Each line of the listing below should be restated word for word.

§ §

(** Closing the response, with the nudge when it has no calls, is valid again. *)
Lemma continued_ok nudge :
  history_ok (close_orphan_tool_calls (l ++ [m]) ++
    if bool_decide (omap block_call_id content = []) then [message_user nudge] else []).
Proof.
  split_and!.
  - rewrite paired_app; [by case_bool_decide|]. apply close_paired. rewrite response_answered.
    apply open_response; [apply Hl|]. exact Hfresh.
  - rewrite response_close, <- !app_assoc. rewrite !calls_by_assistant_app. split; [apply Hl|]. split; [by repeat constructor|].
    case_bool_decide; [by repeat constructor|]. rewrite ?app_nil_r. repeat constructor. intros _. simpl.
    generalize (omap block_call_id content) as ids. by induction ids.
  - rewrite response_close. case_bool_decide; eexists; rewrite !app_assoc, ?app_nil_r, last_snoc; done.
Qed.

(** A message of results that answers every call of the response. *)
Lemma round_ok results :
  forallb is_tool_result results = true → omap block_result_id results = omap block_call_id content →
  omap block_call_id content ≠ [] → history_ok ((l ++ [m]) ++ round_message results).
Proof.
  intros Hr Hids Hne.
  assert (Hn : results ≠ []) by (intros ->; by rewrite <- Hids in Hne).
  unfold round_message. rewrite bool_decide_false by done. rewrite <- app_assoc. simpl.
  assert (Hnc : omap block_call_id results = []).
  { clear -Hr. induction results as [|b results IH]; [done|]. simpl in Hr.
    apply andb_true_iff in Hr as [Hb Hr]. csimpl. rewrite IH by done. by destruct b. }
  split_and!.
  - rewrite paired_app by apply Hl. simpl. apply andb_true_iff. split; [|done].
    apply orb_true_iff. right. unfold answers, is_result_message. simpl. rewrite Hr.
    rewrite bool_decide_false by (by intros ?%nil_length_inv). simpl.
    apply forallb_forall. intros id Hid%list_elem_of_In. apply bool_decide_eq_true.
    unfold result_ids. simpl. by rewrite Hids.
  - apply calls_by_assistant_app. split; [apply Hl|]. by repeat constructor.
  - eexists. rewrite (app_assoc l [m] [_] : l ++ [m; _] = _), last_snoc. done.
Qed.

(** The history an interrupted response is resumed from. *)
Lemma resumed_ok : history_ok (resumed_messages (l ++ [m])).
Proof.
  unfold resumed_messages. rewrite last_snoc. simpl.
  case_bool_decide as Hnil.
  - rewrite length_app, Nat.add_sub, take_app_length. rewrite close_fix by (intros x id; apply paired_answered, Hl).
    destruct Hl as (?&?&x&Hx&Hr). rewrite Hx, Hr, andb_false_r. split_and!; eauto.
  - rewrite response_orphans, negb_involutive. pose proof (continued_ok ERROR_RESUME_NUDGE) as Hc.
    rewrite response_close in *. case_bool_decide as Hcalls; [|by rewrite app_nil_r in Hc].
    rewrite app_nil_r, last_snoc. simpl. by rewrite app_nil_r in Hc.
Qed.
End response.

Lemma shed_ok s : history_ok (ls_messages s) → history_ok (shed_messages s).
Proof.
  destruct (shed_related s) as (files&recent&prot&H). intros (Hp&Hc&m&Hm&Hr). split_and!.
  - by rewrite (compacted_paired _ _ _ _ _ _ _ H).
  - unfold calls_by_assistant in *. clear -H Hc. induction H as [|x x' xs xs' Hx _ IH]; [constructor|].
    apply Forall_cons in Hc as [Hc0 Hc]. constructor; [|by apply IH]. intros Hrole.
    rewrite <- (compacted_calls _ _ _ _ _ _ _ Hx). apply Hc0. destruct Hx as [-> _]. done.
  - apply last_Some in Hm as [k Hk]. rewrite Hk in H. apply Forall2_app_inv_l in H as (k1&k2&_&Hlast&->).
    inversion Hlast as [|? y ? ? [Hy _] Hn]; subst. inversion Hn; subst. exists y. rewrite last_snoc.
    split; [done|congruence].
Qed.

Definition stream_ok (e : Effect) : Prop :=
  match e with EfStream ctx _ => history_ok (cx_messages ctx) | _ => True end.

Lemma journal_stream_ok m : Forall stream_ok (journal_effect m).
Proof. unfold journal_effect. case_match; by repeat constructor. Qed.
Definition set_history (messages : list Message) (s : AgentSession) : AgentSession :=
  set_session (close_orphan_tool_calls messages) (as_total_usage s) (as_last_prompt_tokens s) None s.

Definition clear (s : AgentSession) : AgentSession :=
  set_session [] (as_total_usage s) (as_last_prompt_tokens s) None s.
End session.

(** ** Lemmas *)

Lemma user_turn_not_result m : is_user_turn_message m = true → is_result_message m = false.
Proof.
  intros H. destruct (is_result_message m) eqn:E; [|done]. apply result_message_not_turn in E. congruence.
Qed.

(** The part of the history that a turn of the given mode keeps. *)
Definition kept (mode : TurnJournalMode) (messages : list Message) : list Message :=
  match mode with JmAppend => messages | JmReplaceFrom index => take index messages end.

Definition mode_ok (mode : TurnJournalMode) (messages : list Message) : Prop :=
  match mode with
  | JmAppend => True
  | JmReplaceFrom index => ∃ m, messages !! index = Some m ∧ is_user_turn_message m = true
  end.

Lemma kept_paired mode messages : mode_ok mode messages → paired messages = true → paired (kept mode messages) = true.
Proof.
  destruct mode as [|index]; [done|]. intros (m&Hm&Hu) Hp. simpl.
  rewrite <- (take_drop_middle _ _ _ Hm) in Hp. by eapply paired_before, user_turn_not_result.
Qed.

Definition usage_effect (e : Effect) : option Usage :=
  match e with EfJournalUsage u _ => Some u | _ => None end.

§ §

### Answer area
(** Closing the response, with the nudge when it has no calls, is valid again. *)
Lemma continued_ok nudge :
  history_ok (close_orphan_tool_calls (l ++ [m]) ++
    if bool_decide (omap block_call_id content = []) then [message_user nudge] else []).
Proof.
  split_and!.
  - rewrite paired_app; [by case_bool_decide|]. apply close_paired. rewrite response_answered.
    apply open_response; [apply Hl|]. exact Hfresh.
  - rewrite response_close, <- !app_assoc. rewrite !calls_by_assistant_app. split; [apply Hl|]. split; [by repeat constructor|].
    case_bool_decide; [by repeat constructor|]. rewrite ?app_nil_r. repeat constructor. intros _. simpl.
    generalize (omap block_call_id content) as ids. by induction ids.
  - rewrite response_close. case_bool_decide; eexists; rewrite !app_assoc, ?app_nil_r, last_snoc; done.
Qed.

(** A message of results that answers every call of the response. *)
Lemma round_ok results :
  forallb is_tool_result results = true → omap block_result_id results = omap block_call_id content →
  omap block_call_id content ≠ [] → history_ok ((l ++ [m]) ++ round_message results).
Proof.
  intros Hr Hids Hne.
  assert (Hn : results ≠ []) by (intros ->; by rewrite <- Hids in Hne).
  unfold round_message. rewrite bool_decide_false by done. rewrite <- app_assoc. simpl.
  assert (Hnc : omap block_call_id results = []).
  { clear -Hr. induction results as [|b results IH]; [done|]. simpl in Hr.
    apply andb_true_iff in Hr as [Hb Hr]. csimpl. rewrite IH by done. by destruct b. }
  split_and!.
  - rewrite paired_app by apply Hl. simpl. apply andb_true_iff. split; [|done].
    apply orb_true_iff. right. unfold answers, is_result_message. simpl. rewrite Hr.
    rewrite bool_decide_false by (by intros ?%nil_length_inv). simpl.
    apply forallb_forall. intros id Hid%list_elem_of_In. apply bool_decide_eq_true.
    unfold result_ids. simpl. by rewrite Hids.
  - apply calls_by_assistant_app. split; [apply Hl|]. by repeat constructor.
  - eexists. rewrite (app_assoc l [m] [_] : l ++ [m; _] = _), last_snoc. done.
Qed.

(** The history an interrupted response is resumed from. *)
Lemma resumed_ok : history_ok (resumed_messages (l ++ [m])).
Proof.
  unfold resumed_messages. rewrite last_snoc. simpl.
  case_bool_decide as Hnil.
  - rewrite length_app, Nat.add_sub, take_app_length. rewrite close_fix by (intros x id; apply paired_answered, Hl).
    destruct Hl as (?&?&x&Hx&Hr). rewrite Hx, Hr, andb_false_r. split_and!; eauto.
  - rewrite response_orphans, negb_involutive. pose proof (continued_ok ERROR_RESUME_NUDGE) as Hc.
    rewrite response_close in *. case_bool_decide as Hcalls; [|by rewrite app_nil_r in Hc].
    rewrite app_nil_r, last_snoc. simpl. by rewrite app_nil_r in Hc.
Qed.
End response.

Lemma shed_ok s : history_ok (ls_messages s) → history_ok (shed_messages s).
Proof.
  destruct (shed_related s) as (files&recent&prot&H). intros (Hp&Hc&m&Hm&Hr). split_and!.
  - by rewrite (compacted_paired _ _ _ _ _ _ _ H).
  - unfold calls_by_assistant in *. clear -H Hc. induction H as [|x x' xs xs' Hx _ IH]; [constructor|].
    apply Forall_cons in Hc as [Hc0 Hc]. constructor; [|by apply IH]. intros Hrole.
    rewrite <- (compacted_calls _ _ _ _ _ _ _ Hx). apply Hc0. destruct Hx as [-> _]. done.
  - apply last_Some in Hm as [k Hk]. rewrite Hk in H. apply Forall2_app_inv_l in H as (k1&k2&_&Hlast&->).
    inversion Hlast as [|? y ? ? [Hy _] Hn]; subst. inversion Hn; subst. exists y. rewrite last_snoc.
    split; [done|congruence].
Qed.

Definition stream_ok (e : Effect) : Prop :=
  match e with EfStream ctx _ => history_ok (cx_messages ctx) | _ => True end.

Lemma journal_stream_ok m : Forall stream_ok (journal_effect m).
Proof. unfold journal_effect. case_match; by repeat constructor. Qed.
Definition set_history (messages : list Message) (s : AgentSession) : AgentSession :=
  set_session (close_orphan_tool_calls messages) (as_total_usage s) (as_last_prompt_tokens s) None s.

Definition clear (s : AgentSession) : AgentSession :=
  set_session [] (as_total_usage s) (as_last_prompt_tokens s) None s.
End session.

(** ** Lemmas *)

Lemma user_turn_not_result m : is_user_turn_message m = true → is_result_message m = false.
Proof.
  intros H. destruct (is_result_message m) eqn:E; [|done]. apply result_message_not_turn in E. congruence.
Qed.

(** The part of the history that a turn of the given mode keeps. *)
Definition kept (mode : TurnJournalMode) (messages : list Message) : list Message :=
  match mode with JmAppend => messages | JmReplaceFrom index => take index messages end.

Definition mode_ok (mode : TurnJournalMode) (messages : list Message) : Prop :=
  match mode with
  | JmAppend => True
  | JmReplaceFrom index => ∃ m, messages !! index = Some m ∧ is_user_turn_message m = true
  end.

Lemma kept_paired mode messages : mode_ok mode messages → paired messages = true → paired (kept mode messages) = true.
Proof.
  destruct mode as [|index]; [done|]. intros (m&Hm&Hu) Hp. simpl.
  rewrite <- (take_drop_middle _ _ _ Hm) in Hp. by eapply paired_before, user_turn_not_result.
Qed.

Definition usage_effect (e : Effect) : option Usage :=
  match e with EfJournalUsage u _ => Some u | _ => None end.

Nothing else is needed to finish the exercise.